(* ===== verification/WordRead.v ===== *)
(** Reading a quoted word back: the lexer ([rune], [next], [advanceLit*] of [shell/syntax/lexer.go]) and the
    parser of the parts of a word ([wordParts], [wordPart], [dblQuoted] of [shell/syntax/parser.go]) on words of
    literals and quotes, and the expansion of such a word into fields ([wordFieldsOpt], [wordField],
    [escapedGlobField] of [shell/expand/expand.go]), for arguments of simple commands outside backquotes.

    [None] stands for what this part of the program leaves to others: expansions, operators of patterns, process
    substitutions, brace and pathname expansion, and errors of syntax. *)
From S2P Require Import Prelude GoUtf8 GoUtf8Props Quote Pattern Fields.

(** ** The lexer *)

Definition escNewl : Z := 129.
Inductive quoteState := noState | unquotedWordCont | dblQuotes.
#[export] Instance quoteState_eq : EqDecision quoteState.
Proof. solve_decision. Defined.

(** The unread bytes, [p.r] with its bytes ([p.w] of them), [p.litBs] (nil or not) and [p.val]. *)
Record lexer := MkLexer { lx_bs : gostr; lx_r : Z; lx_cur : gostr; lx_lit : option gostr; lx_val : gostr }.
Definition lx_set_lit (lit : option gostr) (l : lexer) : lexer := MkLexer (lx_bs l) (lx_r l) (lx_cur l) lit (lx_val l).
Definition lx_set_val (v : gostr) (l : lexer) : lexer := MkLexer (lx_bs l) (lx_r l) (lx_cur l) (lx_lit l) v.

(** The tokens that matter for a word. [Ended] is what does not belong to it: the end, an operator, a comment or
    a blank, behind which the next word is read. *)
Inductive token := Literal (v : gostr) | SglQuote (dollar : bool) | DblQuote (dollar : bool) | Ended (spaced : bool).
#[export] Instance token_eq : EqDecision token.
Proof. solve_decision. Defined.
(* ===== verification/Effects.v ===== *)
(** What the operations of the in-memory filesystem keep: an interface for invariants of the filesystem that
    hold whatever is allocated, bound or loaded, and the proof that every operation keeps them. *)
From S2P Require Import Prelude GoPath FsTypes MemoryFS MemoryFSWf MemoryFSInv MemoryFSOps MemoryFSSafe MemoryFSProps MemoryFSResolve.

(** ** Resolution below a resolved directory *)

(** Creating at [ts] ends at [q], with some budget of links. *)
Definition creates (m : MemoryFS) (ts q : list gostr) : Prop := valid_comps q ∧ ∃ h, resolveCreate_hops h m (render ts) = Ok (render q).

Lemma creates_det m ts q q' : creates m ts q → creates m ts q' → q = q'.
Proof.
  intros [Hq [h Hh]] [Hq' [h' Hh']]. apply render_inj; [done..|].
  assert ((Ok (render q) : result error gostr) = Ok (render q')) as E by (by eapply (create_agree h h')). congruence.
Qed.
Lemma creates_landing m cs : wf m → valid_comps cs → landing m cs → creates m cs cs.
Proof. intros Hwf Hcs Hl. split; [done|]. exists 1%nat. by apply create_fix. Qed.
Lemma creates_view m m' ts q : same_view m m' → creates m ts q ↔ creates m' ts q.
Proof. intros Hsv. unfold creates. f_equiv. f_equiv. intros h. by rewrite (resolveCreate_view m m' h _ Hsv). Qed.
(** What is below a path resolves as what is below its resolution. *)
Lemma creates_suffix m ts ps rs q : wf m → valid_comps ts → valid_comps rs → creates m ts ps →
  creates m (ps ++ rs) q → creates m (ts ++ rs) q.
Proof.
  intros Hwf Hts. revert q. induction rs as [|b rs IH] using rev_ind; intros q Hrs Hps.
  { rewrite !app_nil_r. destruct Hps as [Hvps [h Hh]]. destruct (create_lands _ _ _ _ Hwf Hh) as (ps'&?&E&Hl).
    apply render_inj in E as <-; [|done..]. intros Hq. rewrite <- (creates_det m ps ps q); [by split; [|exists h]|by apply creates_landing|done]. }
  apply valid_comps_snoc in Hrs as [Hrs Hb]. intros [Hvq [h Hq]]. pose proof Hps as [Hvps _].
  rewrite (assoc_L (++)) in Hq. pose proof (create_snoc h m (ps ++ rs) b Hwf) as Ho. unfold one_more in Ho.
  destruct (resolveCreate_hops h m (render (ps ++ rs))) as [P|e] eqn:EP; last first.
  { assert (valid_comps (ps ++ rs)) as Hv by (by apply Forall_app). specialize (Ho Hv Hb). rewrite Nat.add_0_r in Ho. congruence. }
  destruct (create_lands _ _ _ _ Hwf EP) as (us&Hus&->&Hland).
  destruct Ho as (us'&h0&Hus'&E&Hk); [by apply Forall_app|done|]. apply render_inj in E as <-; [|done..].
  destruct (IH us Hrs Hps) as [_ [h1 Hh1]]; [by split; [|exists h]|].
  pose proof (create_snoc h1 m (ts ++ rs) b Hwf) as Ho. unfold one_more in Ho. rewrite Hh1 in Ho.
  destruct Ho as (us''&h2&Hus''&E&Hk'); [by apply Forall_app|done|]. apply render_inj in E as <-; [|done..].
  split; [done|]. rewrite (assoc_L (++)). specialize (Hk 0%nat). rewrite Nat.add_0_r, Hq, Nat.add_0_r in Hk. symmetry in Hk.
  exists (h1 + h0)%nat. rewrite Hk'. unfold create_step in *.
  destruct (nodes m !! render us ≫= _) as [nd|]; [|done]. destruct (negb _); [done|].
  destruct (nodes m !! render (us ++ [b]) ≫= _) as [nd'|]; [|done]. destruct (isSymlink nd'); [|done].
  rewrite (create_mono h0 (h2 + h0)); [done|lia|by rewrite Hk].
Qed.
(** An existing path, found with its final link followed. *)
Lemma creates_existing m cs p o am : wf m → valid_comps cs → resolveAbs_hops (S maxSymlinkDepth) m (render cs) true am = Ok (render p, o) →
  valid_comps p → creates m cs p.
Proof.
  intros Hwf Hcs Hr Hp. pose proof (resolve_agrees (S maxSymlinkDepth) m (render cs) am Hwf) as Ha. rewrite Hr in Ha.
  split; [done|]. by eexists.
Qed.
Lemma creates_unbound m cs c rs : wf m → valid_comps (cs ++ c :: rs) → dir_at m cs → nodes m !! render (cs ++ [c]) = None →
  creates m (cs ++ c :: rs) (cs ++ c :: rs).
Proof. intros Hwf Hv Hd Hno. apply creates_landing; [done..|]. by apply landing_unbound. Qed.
==
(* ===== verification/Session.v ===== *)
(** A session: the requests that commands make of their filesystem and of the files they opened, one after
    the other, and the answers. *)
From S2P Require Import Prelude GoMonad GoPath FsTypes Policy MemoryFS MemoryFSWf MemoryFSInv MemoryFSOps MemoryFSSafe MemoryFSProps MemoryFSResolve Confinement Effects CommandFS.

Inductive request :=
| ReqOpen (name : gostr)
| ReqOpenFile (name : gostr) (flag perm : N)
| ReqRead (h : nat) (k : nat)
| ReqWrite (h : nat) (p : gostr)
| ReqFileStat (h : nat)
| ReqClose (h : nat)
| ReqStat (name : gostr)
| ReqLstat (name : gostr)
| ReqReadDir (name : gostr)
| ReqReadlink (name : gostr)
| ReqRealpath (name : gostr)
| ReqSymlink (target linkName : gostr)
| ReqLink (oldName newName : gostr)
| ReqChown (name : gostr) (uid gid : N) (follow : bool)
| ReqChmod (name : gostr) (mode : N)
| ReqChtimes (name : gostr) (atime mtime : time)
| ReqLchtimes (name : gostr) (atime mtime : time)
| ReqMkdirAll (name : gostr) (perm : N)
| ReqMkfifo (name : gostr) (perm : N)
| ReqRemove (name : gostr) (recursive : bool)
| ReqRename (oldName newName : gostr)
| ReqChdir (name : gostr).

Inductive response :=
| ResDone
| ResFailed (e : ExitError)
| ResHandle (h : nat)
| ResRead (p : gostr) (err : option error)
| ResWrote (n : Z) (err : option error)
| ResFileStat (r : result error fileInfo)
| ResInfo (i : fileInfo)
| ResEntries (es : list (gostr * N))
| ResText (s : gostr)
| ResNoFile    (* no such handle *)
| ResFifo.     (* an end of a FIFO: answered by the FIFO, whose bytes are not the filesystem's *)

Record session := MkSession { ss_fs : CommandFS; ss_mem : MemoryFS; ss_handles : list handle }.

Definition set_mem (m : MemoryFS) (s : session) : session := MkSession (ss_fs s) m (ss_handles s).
---
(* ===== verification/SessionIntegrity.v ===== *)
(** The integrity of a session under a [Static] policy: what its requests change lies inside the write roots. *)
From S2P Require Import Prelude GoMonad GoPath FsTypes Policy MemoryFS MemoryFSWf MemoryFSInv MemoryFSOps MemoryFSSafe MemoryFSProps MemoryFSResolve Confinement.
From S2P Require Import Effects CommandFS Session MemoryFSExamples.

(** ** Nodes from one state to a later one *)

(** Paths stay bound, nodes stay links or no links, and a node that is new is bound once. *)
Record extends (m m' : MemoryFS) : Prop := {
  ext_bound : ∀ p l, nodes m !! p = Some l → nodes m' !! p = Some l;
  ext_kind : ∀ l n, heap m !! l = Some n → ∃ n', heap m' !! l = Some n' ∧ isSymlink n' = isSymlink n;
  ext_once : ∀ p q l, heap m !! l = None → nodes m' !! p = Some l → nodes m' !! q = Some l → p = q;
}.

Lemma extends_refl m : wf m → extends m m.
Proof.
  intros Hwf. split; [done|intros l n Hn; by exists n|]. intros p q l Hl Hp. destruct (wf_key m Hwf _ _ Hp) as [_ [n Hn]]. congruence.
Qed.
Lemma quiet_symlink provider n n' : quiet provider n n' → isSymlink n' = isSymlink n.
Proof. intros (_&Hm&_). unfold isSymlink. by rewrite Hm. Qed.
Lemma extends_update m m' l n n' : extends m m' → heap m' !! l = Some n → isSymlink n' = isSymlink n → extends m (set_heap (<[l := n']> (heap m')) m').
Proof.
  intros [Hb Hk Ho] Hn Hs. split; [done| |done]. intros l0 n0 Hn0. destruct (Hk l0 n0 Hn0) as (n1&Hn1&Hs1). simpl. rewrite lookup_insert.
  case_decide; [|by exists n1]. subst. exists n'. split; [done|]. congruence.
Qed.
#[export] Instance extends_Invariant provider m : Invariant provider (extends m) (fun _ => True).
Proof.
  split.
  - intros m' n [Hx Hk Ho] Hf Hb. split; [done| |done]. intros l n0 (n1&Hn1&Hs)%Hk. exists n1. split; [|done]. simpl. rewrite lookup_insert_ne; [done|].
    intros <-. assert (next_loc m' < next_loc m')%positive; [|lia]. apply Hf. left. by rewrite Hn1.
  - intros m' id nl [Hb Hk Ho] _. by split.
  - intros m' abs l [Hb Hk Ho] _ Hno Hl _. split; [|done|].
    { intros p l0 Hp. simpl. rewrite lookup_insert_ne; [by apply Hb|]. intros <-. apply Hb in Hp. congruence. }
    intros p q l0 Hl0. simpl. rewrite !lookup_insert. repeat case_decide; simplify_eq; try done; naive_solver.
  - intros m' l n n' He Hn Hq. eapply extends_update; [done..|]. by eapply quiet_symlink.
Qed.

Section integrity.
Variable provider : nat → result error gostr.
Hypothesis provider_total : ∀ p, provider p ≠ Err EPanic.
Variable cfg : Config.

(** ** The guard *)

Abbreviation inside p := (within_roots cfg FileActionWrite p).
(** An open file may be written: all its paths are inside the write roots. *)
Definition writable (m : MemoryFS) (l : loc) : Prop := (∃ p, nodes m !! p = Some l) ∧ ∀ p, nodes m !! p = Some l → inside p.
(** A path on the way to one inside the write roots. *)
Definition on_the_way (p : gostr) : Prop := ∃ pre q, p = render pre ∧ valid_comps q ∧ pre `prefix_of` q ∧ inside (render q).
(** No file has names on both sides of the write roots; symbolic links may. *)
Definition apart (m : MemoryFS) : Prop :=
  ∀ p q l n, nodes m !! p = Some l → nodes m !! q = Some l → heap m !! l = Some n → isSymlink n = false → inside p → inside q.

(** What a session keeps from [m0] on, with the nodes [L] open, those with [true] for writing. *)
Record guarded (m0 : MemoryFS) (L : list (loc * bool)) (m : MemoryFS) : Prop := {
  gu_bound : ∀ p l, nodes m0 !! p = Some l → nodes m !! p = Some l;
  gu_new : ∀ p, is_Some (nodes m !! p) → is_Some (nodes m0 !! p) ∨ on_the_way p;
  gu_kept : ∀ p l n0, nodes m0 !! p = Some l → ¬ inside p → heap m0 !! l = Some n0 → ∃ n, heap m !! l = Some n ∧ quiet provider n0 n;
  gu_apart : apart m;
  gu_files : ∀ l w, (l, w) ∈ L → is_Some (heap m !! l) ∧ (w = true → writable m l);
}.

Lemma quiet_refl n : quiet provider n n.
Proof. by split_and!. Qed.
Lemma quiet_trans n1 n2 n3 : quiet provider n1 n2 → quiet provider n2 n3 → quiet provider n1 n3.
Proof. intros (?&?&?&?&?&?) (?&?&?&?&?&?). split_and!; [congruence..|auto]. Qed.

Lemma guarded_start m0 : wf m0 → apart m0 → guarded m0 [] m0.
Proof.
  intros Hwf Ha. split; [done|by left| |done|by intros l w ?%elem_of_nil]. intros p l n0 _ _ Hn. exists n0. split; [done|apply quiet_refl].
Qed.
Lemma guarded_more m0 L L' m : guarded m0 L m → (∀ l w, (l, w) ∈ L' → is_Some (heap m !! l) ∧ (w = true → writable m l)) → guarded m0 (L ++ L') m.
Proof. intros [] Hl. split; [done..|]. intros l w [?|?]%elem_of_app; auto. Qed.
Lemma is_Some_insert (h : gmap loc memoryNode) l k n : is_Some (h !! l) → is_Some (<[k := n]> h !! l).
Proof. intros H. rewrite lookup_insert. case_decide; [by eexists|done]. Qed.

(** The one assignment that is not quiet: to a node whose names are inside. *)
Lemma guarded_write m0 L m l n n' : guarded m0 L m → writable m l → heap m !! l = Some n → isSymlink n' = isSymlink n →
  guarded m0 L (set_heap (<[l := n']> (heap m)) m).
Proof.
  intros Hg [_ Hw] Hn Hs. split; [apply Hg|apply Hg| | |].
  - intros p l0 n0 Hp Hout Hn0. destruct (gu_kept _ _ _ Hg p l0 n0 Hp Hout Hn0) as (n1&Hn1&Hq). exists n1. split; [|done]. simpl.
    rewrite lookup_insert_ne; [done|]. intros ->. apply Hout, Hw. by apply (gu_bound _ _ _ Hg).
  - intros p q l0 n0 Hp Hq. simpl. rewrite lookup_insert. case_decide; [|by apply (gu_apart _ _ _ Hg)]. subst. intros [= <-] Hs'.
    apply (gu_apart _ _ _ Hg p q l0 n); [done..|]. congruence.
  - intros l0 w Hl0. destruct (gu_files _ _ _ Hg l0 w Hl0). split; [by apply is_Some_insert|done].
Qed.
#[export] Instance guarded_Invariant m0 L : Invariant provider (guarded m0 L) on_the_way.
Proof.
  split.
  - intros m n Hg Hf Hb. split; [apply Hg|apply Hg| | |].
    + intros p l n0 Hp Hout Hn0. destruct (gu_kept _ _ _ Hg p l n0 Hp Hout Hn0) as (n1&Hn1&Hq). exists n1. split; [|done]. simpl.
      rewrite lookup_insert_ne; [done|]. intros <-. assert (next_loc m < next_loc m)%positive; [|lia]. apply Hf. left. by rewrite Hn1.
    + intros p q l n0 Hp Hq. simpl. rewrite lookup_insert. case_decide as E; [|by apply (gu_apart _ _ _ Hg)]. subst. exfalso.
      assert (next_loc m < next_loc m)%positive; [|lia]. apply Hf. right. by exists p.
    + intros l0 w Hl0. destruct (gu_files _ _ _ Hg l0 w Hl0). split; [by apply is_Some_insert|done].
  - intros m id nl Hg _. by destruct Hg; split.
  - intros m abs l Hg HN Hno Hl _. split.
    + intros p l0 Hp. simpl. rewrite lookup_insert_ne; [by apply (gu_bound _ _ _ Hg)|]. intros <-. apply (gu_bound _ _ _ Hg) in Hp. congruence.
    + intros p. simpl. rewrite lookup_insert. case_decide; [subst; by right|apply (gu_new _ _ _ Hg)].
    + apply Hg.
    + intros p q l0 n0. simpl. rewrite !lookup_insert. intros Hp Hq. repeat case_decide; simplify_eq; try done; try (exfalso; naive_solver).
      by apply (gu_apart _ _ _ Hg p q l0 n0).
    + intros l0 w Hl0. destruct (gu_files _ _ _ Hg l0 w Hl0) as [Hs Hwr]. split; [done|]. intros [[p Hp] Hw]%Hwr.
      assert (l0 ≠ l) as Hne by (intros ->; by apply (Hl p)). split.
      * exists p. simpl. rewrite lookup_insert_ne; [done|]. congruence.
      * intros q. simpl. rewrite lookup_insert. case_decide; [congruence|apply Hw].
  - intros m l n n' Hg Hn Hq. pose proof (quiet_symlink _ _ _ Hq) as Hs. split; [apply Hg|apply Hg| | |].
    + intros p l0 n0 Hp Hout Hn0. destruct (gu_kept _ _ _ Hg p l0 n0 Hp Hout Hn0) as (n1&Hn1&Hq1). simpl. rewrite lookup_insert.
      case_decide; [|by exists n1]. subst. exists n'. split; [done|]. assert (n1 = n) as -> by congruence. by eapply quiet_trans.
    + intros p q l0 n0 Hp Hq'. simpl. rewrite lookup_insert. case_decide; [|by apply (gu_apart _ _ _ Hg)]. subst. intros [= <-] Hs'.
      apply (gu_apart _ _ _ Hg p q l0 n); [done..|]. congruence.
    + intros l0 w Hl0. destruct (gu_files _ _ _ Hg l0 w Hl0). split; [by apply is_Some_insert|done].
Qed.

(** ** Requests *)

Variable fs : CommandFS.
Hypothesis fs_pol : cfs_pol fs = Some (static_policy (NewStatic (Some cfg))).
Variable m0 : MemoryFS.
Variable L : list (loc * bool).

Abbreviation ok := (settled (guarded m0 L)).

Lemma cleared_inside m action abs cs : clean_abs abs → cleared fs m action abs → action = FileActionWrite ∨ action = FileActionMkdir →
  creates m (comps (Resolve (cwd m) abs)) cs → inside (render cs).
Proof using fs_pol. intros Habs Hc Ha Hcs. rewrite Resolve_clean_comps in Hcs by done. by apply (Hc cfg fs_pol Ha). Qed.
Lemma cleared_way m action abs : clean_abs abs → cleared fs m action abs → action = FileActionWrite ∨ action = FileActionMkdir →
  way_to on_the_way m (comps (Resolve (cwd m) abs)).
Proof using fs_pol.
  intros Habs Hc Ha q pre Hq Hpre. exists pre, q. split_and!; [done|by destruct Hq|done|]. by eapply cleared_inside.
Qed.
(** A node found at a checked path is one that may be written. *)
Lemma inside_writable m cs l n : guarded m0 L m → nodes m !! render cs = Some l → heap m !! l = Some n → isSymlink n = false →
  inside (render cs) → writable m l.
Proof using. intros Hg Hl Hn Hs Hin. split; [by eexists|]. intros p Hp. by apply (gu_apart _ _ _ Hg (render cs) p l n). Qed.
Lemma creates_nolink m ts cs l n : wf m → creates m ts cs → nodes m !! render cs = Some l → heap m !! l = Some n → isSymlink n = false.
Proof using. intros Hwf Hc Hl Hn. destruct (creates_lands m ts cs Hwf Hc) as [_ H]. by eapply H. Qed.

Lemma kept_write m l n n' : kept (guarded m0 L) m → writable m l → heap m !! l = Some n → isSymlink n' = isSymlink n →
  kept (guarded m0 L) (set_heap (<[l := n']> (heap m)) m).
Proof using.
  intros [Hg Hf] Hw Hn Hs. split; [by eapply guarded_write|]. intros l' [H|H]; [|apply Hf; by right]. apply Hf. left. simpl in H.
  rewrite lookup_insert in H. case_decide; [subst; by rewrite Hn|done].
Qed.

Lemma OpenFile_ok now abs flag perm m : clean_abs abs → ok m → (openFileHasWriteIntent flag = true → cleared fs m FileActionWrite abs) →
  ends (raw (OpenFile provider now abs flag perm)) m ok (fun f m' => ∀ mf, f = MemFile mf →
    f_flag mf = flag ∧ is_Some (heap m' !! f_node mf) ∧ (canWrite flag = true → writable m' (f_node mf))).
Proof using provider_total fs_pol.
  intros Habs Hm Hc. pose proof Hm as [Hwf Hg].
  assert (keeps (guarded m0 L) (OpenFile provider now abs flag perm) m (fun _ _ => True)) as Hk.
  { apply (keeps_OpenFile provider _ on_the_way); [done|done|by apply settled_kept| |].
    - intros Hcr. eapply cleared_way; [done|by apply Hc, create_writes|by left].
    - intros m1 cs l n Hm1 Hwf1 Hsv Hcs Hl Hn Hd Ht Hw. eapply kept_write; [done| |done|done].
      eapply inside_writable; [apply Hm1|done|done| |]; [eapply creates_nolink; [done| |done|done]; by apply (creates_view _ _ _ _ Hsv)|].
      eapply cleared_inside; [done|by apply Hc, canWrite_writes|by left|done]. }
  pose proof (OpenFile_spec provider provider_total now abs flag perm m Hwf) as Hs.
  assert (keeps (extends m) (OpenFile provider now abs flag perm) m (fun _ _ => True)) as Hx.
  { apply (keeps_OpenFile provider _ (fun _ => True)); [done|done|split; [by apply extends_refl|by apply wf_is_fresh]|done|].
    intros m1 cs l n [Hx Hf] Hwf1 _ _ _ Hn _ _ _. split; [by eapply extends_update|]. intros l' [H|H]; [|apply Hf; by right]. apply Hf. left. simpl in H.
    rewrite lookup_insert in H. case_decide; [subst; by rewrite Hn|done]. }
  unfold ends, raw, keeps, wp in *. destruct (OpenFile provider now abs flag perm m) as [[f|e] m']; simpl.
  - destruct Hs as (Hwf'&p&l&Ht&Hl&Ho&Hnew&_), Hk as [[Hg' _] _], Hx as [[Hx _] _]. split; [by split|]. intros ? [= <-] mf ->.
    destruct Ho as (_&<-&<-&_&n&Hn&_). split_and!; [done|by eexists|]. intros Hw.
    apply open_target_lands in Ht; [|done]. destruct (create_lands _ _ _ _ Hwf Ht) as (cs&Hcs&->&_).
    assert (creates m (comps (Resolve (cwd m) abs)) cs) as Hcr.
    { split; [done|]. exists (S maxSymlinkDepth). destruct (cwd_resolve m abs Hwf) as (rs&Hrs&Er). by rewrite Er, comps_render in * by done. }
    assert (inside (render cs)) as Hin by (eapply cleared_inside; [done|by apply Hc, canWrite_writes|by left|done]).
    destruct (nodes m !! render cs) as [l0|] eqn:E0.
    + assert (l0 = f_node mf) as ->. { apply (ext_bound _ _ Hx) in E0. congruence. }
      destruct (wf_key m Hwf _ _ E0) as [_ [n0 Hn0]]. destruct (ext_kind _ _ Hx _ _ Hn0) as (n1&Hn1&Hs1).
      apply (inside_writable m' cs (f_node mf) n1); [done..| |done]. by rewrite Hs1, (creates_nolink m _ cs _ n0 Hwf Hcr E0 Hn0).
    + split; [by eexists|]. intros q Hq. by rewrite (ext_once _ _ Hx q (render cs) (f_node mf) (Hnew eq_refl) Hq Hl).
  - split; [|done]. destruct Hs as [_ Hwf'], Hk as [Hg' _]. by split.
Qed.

**WHAT YOU WILL DO**.
Out of the entries above, write out only the lines between the line holding "Record guarded (m0" and the line holding "Proof. intros (?&?&?&?&?&?)", inclusive, each exactly as given.

**ANSWER**.
Record guarded (m0 : MemoryFS) (L : list (loc * bool)) (m : MemoryFS) : Prop := {
  gu_bound : ∀ p l, nodes m0 !! p = Some l → nodes m !! p = Some l;
  gu_new : ∀ p, is_Some (nodes m !! p) → is_Some (nodes m0 !! p) ∨ on_the_way p;
  gu_kept : ∀ p l n0, nodes m0 !! p = Some l → ¬ inside p → heap m0 !! l = Some n0 → ∃ n, heap m !! l = Some n ∧ quiet provider n0 n;
  gu_apart : apart m;
  gu_files : ∀ l w, (l, w) ∈ L → is_Some (heap m !! l) ∧ (w = true → writable m l);
}.

Lemma quiet_refl n : quiet provider n n.
Proof. by split_and!. Qed.
Lemma quiet_trans n1 n2 n3 : quiet provider n1 n2 → quiet provider n2 n3 → quiet provider n1 n3.
Proof. intros (?&?&?&?&?&?) (?&?&?&?&?&?). split_and!; [congruence..|auto]. Qed.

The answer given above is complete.